Because obesity correlates so closely with diabetes and heart disease, countries such as the United States (where two-thirds of the adult population are overweight or obese) face massively increased health expenditures in the coming years, not to mention more widespread individual suffering from these conditions.
Largely due to the need to combine evidence-based methods (less caloric intake, more exercise) with recognition of the rights of individuals to make their own personal health decisions, solutions to this problem have not been implemented anywhere on a broad scale.
I remain very interested in the ways that other nations approach the problem, in the hopes that successful models can be created and then emulated elsewhere. In this light, the action by Argentina’s senate this week declaring obesity a disease caught my eye.

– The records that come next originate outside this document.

(* ===== verification/_CoqProject ===== *)
-Q . S2P
Prelude.v
GoStrings.v
GoTime.v
GoText.v
Naming.v
OperationModel.v
ApiTypes.v
OperationStateMachine.v
OperationJournal.v
OperationLease.v
LeaseExclusion.v
VerificationPolicy.v
VerificationAgreement.v
VerificationDrift.v
Verifier.v
OperationController.v
OperationSafety.v
OperationProgress.v
PolicyTypes.v
VendorCap.v
HealthPolicy.v
HealthEvaluate.v
HealthController.v
HealthSafety.v
HealthRecovery.v
IntentResources.v
IntentGates.v
IntentSnapshot.v
IntentTranslate.v
IntentSafety.v
IntentCluster.v
UpgradeTypes.v
DriverAdapter.v
DriverJob.v
DriverImage.v
DraClaim.v
Validators.v
UpgradeNode.v
UpgradeMachine.v
UpgradeSpec.v
UpgradeEffects.v
UpgradeSafety.v
UpgradeGates.v
PartitionTypes.v
PartitionProfiles.v
MigObserve.v
MigReading.v
MigSteps.v
MigJob.v
Quiescer.v
NvidiaBackend.v
SharingConfig.v
RngdBackend.v
PartitionPass.v
AcppVerifier.v
PartitionSharing.v
PartitionApply.v
PartitionController.v
PartitionParticipant.v
PartitionSpec.v
PartitionEffects.v
PartitionReady.v
UpgradeController.v
DriverParticipant.v
Uninstall.v
UninstallSafety.v
UninstallGate.v
Workload.v
WorkloadSafety.v
PodSpec.v
ClusterPolicy.v
DevicePlugins.v
DraDriver.v
ClusterPolicyPass.v
ClusterPolicySafety.v
Webhook.v
Descriptor.v
DescriptorController.v
(** ** Errors

    A Go [error] is nil or carries a message; the code asks the Kubernetes
    client's errors for their reason with [apierrors.IsNotFound] and the like,
    which look through [fmt.Errorf("...: %w", err)]. *)

Inductive ErrKind :=
| KNotFound | KAlreadyExists | KConflict | KNoMatch | KTooManyRequests | KInvalid | KForbidden | KBadRequest
| KClaimAllocated | KMpsNotReady | KDeploymentNotOwned | KTemplateNotOwned | KTemplateDrift | KOther.
#[global] Instance ErrKind_eq_dec : EqDecision ErrKind.
Proof. solve_decision. Defined.

Record GoErr := mkErr { err_kind : ErrKind; err_msg : string }.
#[global] Instance GoErr_eq_dec : EqDecision GoErr.
Proof. solve_decision. Defined.

(** [fmt.Errorf("<prefix>: %w", e)]: the message grows, the kind stays. *)
Definition errorf_w (prefix : string) (e : GoErr) : GoErr :=
  mkErr (err_kind e) (prefix +:+ ": " +:+ err_msg e).
Definition errorf (msg : string) : GoErr := mkErr KOther msg.
Definition is_not_found (e : GoErr) : bool := bool_decide (err_kind e = KNotFound).
Definition is_already_exists (e : GoErr) : bool := bool_decide (err_kind e = KAlreadyExists).
Definition is_conflict (e : GoErr) : bool := bool_decide (err_kind e = KConflict).
Definition is_too_many_requests (e : GoErr) : bool := bool_decide (err_kind e = KTooManyRequests).
Definition is_no_match (e : GoErr) : bool := bool_decide (err_kind e = KNoMatch).

(** ** A state and error monad

    Effectful code is a function from the state it can touch to a value or an
    error and the new state.  The state survives an error: what a function
    wrote before it failed stays written. *)

Definition M (S A : Type) : Type := S → (A + GoErr) * S.
(* ===== verification/GoText.v ===== *)
(** * What the code uses of [strings], [strconv] and [regexp] to read text

    Splitting into lines and fields, searching for a substring, scanning runs of
    characters and reading decimal integers; the strings are sequences of bytes. *)

From S2P Require Import Prelude GoStrings GoTime.

(** ** Scanning *)

Definition is_digit (c : ascii) : bool := bool_decide (is_Some (digit_val c)).
(** An ASCII letter or digit. *)
Definition is_alnum (c : ascii) : bool :=
  let n := Ascii.N_of_ascii c in
  ((48 <=? n) && (n <=? 57) || (65 <=? n) && (n <=? 90) || (97 <=? n) && (n <=? 122))%N.
Fixpoint str_forall (p : ascii → bool) (s : string) : bool :=
  match s with EmptyString => true | String c s => p c && str_forall p s end.
(** The longest prefix of characters that satisfy [p], and the rest. *)
Fixpoint str_span (p : ascii → bool) (s : string) : string * string :=
  match s with
  | EmptyString => ("", "")
  | String c s' => if p c then let (a, b) := str_span p s' in (String c a, b) else ("", s)
  end.
(** [[0-9]+] and nothing else. *)
Definition all_digits (s : string) : bool := negb (bool_decide (s = "")) && str_forall is_digit s.
Definition newline : ascii := Ascii.ascii_of_N 10.
Lemma str_span_app p a b :
  str_forall p a = true → (∀ c s, b = String c s → p c = false) → str_span p (a +:+ b) = (a, b).
Proof.
  intros Ha Hb. induction a as [|c a IH]; simpl in *.
  - change ("" +:+ b) with b. destruct b as [|c b]; [done|]. simpl. by rewrite (Hb c b).
  - change (String c a +:+ b) with (String c (a +:+ b)). simpl. bool_prop. rewrite H. by rewrite IH.
Qed.

(** [strings.Trim(s, cutset)] *)
Definition trim_left_of (cutset s : string) : string := (str_span (contains_char cutset) s).2.
Fixpoint trim_right_of (cutset s : string) : string :=
  match s with
  | EmptyString => EmptyString
  | String c s' =>
      match trim_right_of cutset s' with
      | EmptyString => if contains_char cutset c then EmptyString else String c EmptyString
      | t => String c t
      end
  end.
Definition trim_of (cutset s : string) : string := trim_right_of cutset (trim_left_of cutset s).

(** [strings.Index(s, pat)] as the two parts around the first occurrence. *)
Fixpoint cut_str (pat s : string) : option (string * string) :=
  match cut_prefix pat s with
  | Some r => Some (EmptyString, r)
  | None =>
      match s with
      | EmptyString => None
      | String c s' =>
          match cut_str pat s' with Some (a, b) => Some (String c a, b) | None => None end
      end
  end.

(** [strings.Split(s, sep)], [sep] one byte. *)
Fixpoint split_on (sep : ascii) (s : string) : list string :=
  match s with
  | EmptyString => [EmptyString]
  | String c s' =>
      if bool_decide (c = sep) then EmptyString :: split_on sep s'
      else match split_on sep s' with
           | [] => [String c EmptyString]
           | w :: ws => String c w :: ws
           end
  end.
(** Once a predecessor is known the rest of the list only has to be free of
    conflicts. *)
Lemma admits_found a l r :
  (∀ b, b ∈ l → str_leb (Claim_Name a) (Claim_Name b) = true) →
  ¬ blocks a → precedes a → admits (Claim_Name a) l r → admits "" (a :: l) r.
Proof.
  intros Hmin Hb Hp. pose proof Hp as (_ & Hne & _). destruct r as [[] n]; simpl.
  - intros (_ & _ & _ & ?). done.
  - by apply least_name_skip.
  - rewrite bool_decide_false by done. intros (? & ? & ->).
    split_and!; [intros x [->|?]%elem_of_cons; auto|done|]. by apply least_name_here.
Qed.

Lemma admitLoop_admits l after :
  StronglySorted (not_after (less_on Claim_Name)) l → admits after l (admitLoop c after l).
Proof.
  intros S. revert after. induction S as [|a l S IH Ha]; intros after; simpl.
  { case_bool_decide as E; simpl.
    - split_and!; [intros ? []%elem_of_nil|done|]. by rewrite bool_decide_false.
    - split_and!; try done; intros ? []%elem_of_nil. }
  assert (Hmin : ∀ b, b ∈ l → str_leb (Claim_Name a) (Claim_Name b) = true).
  { intros b Hb. rewrite Forall_forall in Ha. by apply str_ltb_ge, (Ha b). }
  case_bool_decide as En.
  { apply admits_skip; [by intros []|by intros _ []|apply IH]. }
  destruct (Conflicts _ _ _ _) eqn:Ec.
  - apply admits_skip; [intros []; congruence|intros _ (? & ? & ? & ?); congruence|apply IH].
  - by apply least_name_here; [|split].
  - assert (Hnb : ¬ blocks a) by (intros []; congruence).
    destruct (bool_decide (after = "") && touches _ _)%bool eqn:Et; bool_prop.
    + subst after. destruct (decide (Claim_Name a = "")) as [E|E].
      * apply admits_skip; [done|by intros _ (? & ? & ?)|]. rewrite E. apply IH.
      * apply admits_found; [done..| |apply IH]. by split_and!.
    + apply admits_skip; [done| |apply IH]. intros -> (? & ? & ? & Ht).
      rewrite bool_decide_true in Et by done. simpl in Et. congruence.
Qed.

Lemma least_name_proper P l l' n :
  (∀ a, a ∈ l ↔ a ∈ l') → least_name P l n → least_name P l' n.
Proof. unfold least_name. naive_solver. Qed.

Lemma admits_proper after l l' r :
  (∀ a, a ∈ l ↔ a ∈ l') → admits after l r → admits after l' r.
Proof.
  intros E. destruct r as [[] n]; simpl; [naive_solver|by apply least_name_proper|].
  intros (? & ? & ?). split_and!; [naive_solver|done|].
  case_bool_decide; [by eapply least_name_proper|done].
Qed.

Lemma least_name_fun P l n n' : least_name P l n → least_name P l n' → n = n'.
Proof.
  intros [(a & ? & ? & <-) Hm1] [(b & ? & ? & <-) Hm2].
  apply str_leb_antisym; auto.
Qed.

Lemma admits_fun l r r' : admits "" l r → admits "" l r' → r = r'.
Proof.
  assert (Hl : ∀ P n, least_name P l n → (∀ a, a ∈ l → ¬ P a) → False).
  { intros P n [(a & Ha & Hp & _) _] Hn. by eapply Hn. }
  destruct r as [[] n], r' as [[] n']; simpl; intros Hr1 Hr2; destruct_and?;
    subst; try done; try (exfalso; by eauto);
    f_equal; eauto using least_name_fun.
Qed.

Lemma Admit_admits l : admits "" l (Admit c l).
Proof.
  eapply admits_proper; [|apply admitLoop_admits, (sort_slice_sorted (less_on Claim_Name) l)].
  intros a. apply elem_of_sort_slice.
Qed.
End Admit.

Changing the words we use to identify something can be meaningful or meaningless, depending on whether action steps follow. In the case of Argentina, here’s how it appears to be ready to play out:
Argentine senators have approved a bill declaring obesity and other eating disorders diseases covered by the nation’s public and private health care programs.
The lawmakers unanimously backed the “Obesity Law” Wednesday, saying that fighting obesity, anorexia and bulimia is in the national interest.
Patients can now seek treatment under Argentine health programs. The law also prohibits the media from releasing diets that aren’t backed by a health professional and requires that high-calorie foods carry a warning label. [emphasis added]
The bill already had been approved by the lower house.
The key points here, aside from the required insurance coverage, are the warning labels on high-calorie foods (hopefully in bright letters with large fonts) and the media restrictions.
Here in the U.S., such media restrictions would almost certainly be unconstitutional. Even if they were legal, it’s not hard find a health professional somewhere willing to endorse all but the most outlandish diet proposals.
However, the warning label idea seems worth pursuing, with tobacco warnings as the model. We probably haven’t reached critical mass yet politically for this kind of move, but current trends are such that I wouldn’t be surprised to see such a decision in the next five years.